### WHAT YOU NEED TO DO
Below are the entries; give again exactly the lines from the one mentioning "(** [mprotect(raw +" through the one mentioning "psizam_assert (page_size <=?", inclusive.

· · · · ·

(* ===== verification/Memory.v ===== *)
(** * Linear memory

    Models [wasm_allocator] of psizam/allocator.hpp: a reserved address range
    with the protection of each of its bytes, which the constructors set up and
    [alloc], [free] and [reset] change by [mprotect] (or a caller-provided buffer
    without guards), together with the unaligned little-endian accesses of
    interpret_visitor.hpp ([read_unaligned], [write_unaligned]) and
    [validate_pointer] of detail/execution_interface.hpp.  That the accessible
    bytes are those of the current pages is part of the invariant [alloc_wf].

    Bytes are a sparse map (an absent address holds zero), offsets are relative
    to [raw].  [mmap] and [mprotect] are taken to succeed. *)
From Stdlib Require Import ZArith Lia Bool String.
From stdpp Require Import base list numbers decidable option gmap.
From S2P Require Import Prelude.

(** ** Constants ([enum constants] of constants.hpp) *)
Definition page_size : Z := 64 * 1024.
Definition max_memory : Z := Z.shiftl 4 31.
Definition max_useable_memory : Z := Z.shiftl 1 32.
Definition max_pages : Z := max_useable_memory / page_size.

(** ** Bytes *)
Abbreviation bytes := (gmap Z Z).

Definition mem_get (m : bytes) (a : Z) : Z := default 0 (m !! a).

(** [memset(raw + lo, 0, hi - lo)] *)
Definition mem_zero (lo hi : Z) (m : bytes) : bytes := filter (fun kv => ~ (lo <= kv.1 < hi)) m.

(** [memcpy] of [n] bytes out of and into a little-endian integer. *)
Fixpoint read_le (m : bytes) (a : Z) (n : nat) : Z :=
  match n with
  | O => 0
  | S n' => mem_get m a + 2 ^ 8 * read_le m (a + 1) n'
  end.
Fixpoint write_le (m : bytes) (a : Z) (n : nat) (v : Z) : bytes :=
  match n with
  | O => m
  | S n' => <[a := v mod 2 ^ 8]> (write_le m (a + 1) n' (v / 2 ^ 8))
  end.
(** [memcpy] of a byte string. *)
Fixpoint write_bytes (m : bytes) (a : Z) (l : list Z) : bytes :=
  match l with
  | [] => m
  | b :: l' => <[a := b]> (write_bytes m (a + 1) l')
  end.

(** ** [wasm_allocator] *)
Inductive protection := PROT_NONE | PROT_READ | PROT_RW.
(** The ranges whose protection has been set, the latest first; the reservation
    begins as [PROT_NONE]. *)
Record mprotected := { mp_addr : Z; mp_len : Z; mp_prot : protection }.
Fixpoint prot_at (calls : list mprotected) (k : Z) : protection :=
  match calls with
  | [] => PROT_NONE
  | c :: calls' => if (mp_addr c <=? k) && (k <? mp_addr c + mp_len c) then mp_prot c else prot_at calls' k
  end.
Record wasm_allocator := {
  raw : bytes;
  page : Z;                (* -1: no memory *)
  external_ : bool;
  pooled_ : bool;
  max_pages_limit_ : Z;
  stored_mem_size : Z;     (* the u64 at mem_size_offset() *)
  syspagesize : Z;
  prot : list mprotected   (* at offsets from [raw] *) }.

Definition upd_raw (f : bytes -> bytes) (a : wasm_allocator) : wasm_allocator :=
  {| raw := f (raw a); page := page a; external_ := external_ a; pooled_ := pooled_ a;
     max_pages_limit_ := max_pages_limit_ a; stored_mem_size := stored_mem_size a;
     syspagesize := syspagesize a; prot := prot a |}.
Definition upd_page (p : Z) (a : wasm_allocator) : wasm_allocator :=
  {| raw := raw a; page := p; external_ := external_ a; pooled_ := pooled_ a;
     max_pages_limit_ := max_pages_limit_ a; stored_mem_size := stored_mem_size a;
     syspagesize := syspagesize a; prot := prot a |}.
Definition upd_mem_size (sz : Z) (a : wasm_allocator) : wasm_allocator :=
  {| raw := raw a; page := page a; external_ := external_ a; pooled_ := pooled_ a;
     max_pages_limit_ := max_pages_limit_ a; stored_mem_size := sz;
     syspagesize := syspagesize a; prot := prot a |}.
Definition upd_prot (f : list mprotected -> list mprotected) (a : wasm_allocator) : wasm_allocator :=
  {| raw := raw a; page := page a; external_ := external_ a; pooled_ := pooled_ a;
     max_pages_limit_ := max_pages_limit_ a; stored_mem_size := stored_mem_size a;
     syspagesize := syspagesize a; prot := f (prot a) |}.

(** [mprotect(raw + lo, len, p)]; [mprotect_own] is under [if (!external_)]. *)
Definition protect (lo len : Z) (p : protection) (old : list mprotected) : list mprotected :=
  {| mp_addr := lo; mp_len := len; mp_prot := p |} :: old.
Definition mprotect_own (lo len : Z) (p : protection) (a : wasm_allocator) : wasm_allocator :=
  upd_prot (fun old => if external_ a then old else protect lo len p old) a.
Definition table_size (ps : Z) : Z := ps.
Definition prefix_size (ps : Z) : Z := table_size ps + ps.

(** The constructors: self-managed, over a caller's buffer, from the pool. *)
Definition make_guarded (ps : Z) : wasm_allocator :=
  {| raw := ∅; page := -1; external_ := false; pooled_ := false; max_pages_limit_ := max_pages;
     stored_mem_size := 0; syspagesize := ps;
     prot := protect (- prefix_size ps) (table_size ps) PROT_RW [] |}.
Definition make_external (ps : Z) (base_null : bool) (max_bytes : Z) : M unit wasm_allocator :=
  psizam_assert (negb base_null) wasm_bad_alloc "null base pointer" ;;;
  psizam_assert (page_size <=? max_bytes) wasm_bad_alloc "max_bytes too small" ;;;
  psizam_assert (Z.land max_bytes (max_bytes - 1) =? 0) wasm_bad_alloc "max_bytes must be power of 2" ;;;
  ret {| raw := ∅; page := -1; external_ := true; pooled_ := false;
         max_pages_limit_ := max_bytes / page_size; stored_mem_size := 0; syspagesize := ps;
         prot := protect (- prefix_size ps) (prefix_size ps + max_bytes) PROT_RW [] |}.
(** A region of a [guarded_pool] that has not been used, as the pool's constructor
    prepared it (src/runtime.cpp). *)
Definition make_pooled (ps : Z) : wasm_allocator :=
  {| raw := ∅; page := -1; external_ := false; pooled_ := true; max_pages_limit_ := max_pages;
     stored_mem_size := 0; syspagesize := ps; prot := protect (- prefix_size ps) (table_size ps) PROT_RW [] |}.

· · · · ·

### ANSWER SECTION
(** [mprotect(raw + lo, len, p)]; [mprotect_own] is under [if (!external_)]. *)
Definition protect (lo len : Z) (p : protection) (old : list mprotected) : list mprotected :=
  {| mp_addr := lo; mp_len := len; mp_prot := p |} :: old.
Definition mprotect_own (lo len : Z) (p : protection) (a : wasm_allocator) : wasm_allocator :=
  upd_prot (fun old => if external_ a then old else protect lo len p old) a.
Definition table_size (ps : Z) : Z := ps.
Definition prefix_size (ps : Z) : Z := table_size ps + ps.

(** The constructors: self-managed, over a caller's buffer, from the pool. *)
Definition make_guarded (ps : Z) : wasm_allocator :=
  {| raw := ∅; page := -1; external_ := false; pooled_ := false; max_pages_limit_ := max_pages;
     stored_mem_size := 0; syspagesize := ps;
     prot := protect (- prefix_size ps) (table_size ps) PROT_RW [] |}.
Definition make_external (ps : Z) (base_null : bool) (max_bytes : Z) : M unit wasm_allocator :=
  psizam_assert (negb base_null) wasm_bad_alloc "null base pointer" ;;;
  psizam_assert (page_size <=? max_bytes) wasm_bad_alloc "max_bytes too small" ;;;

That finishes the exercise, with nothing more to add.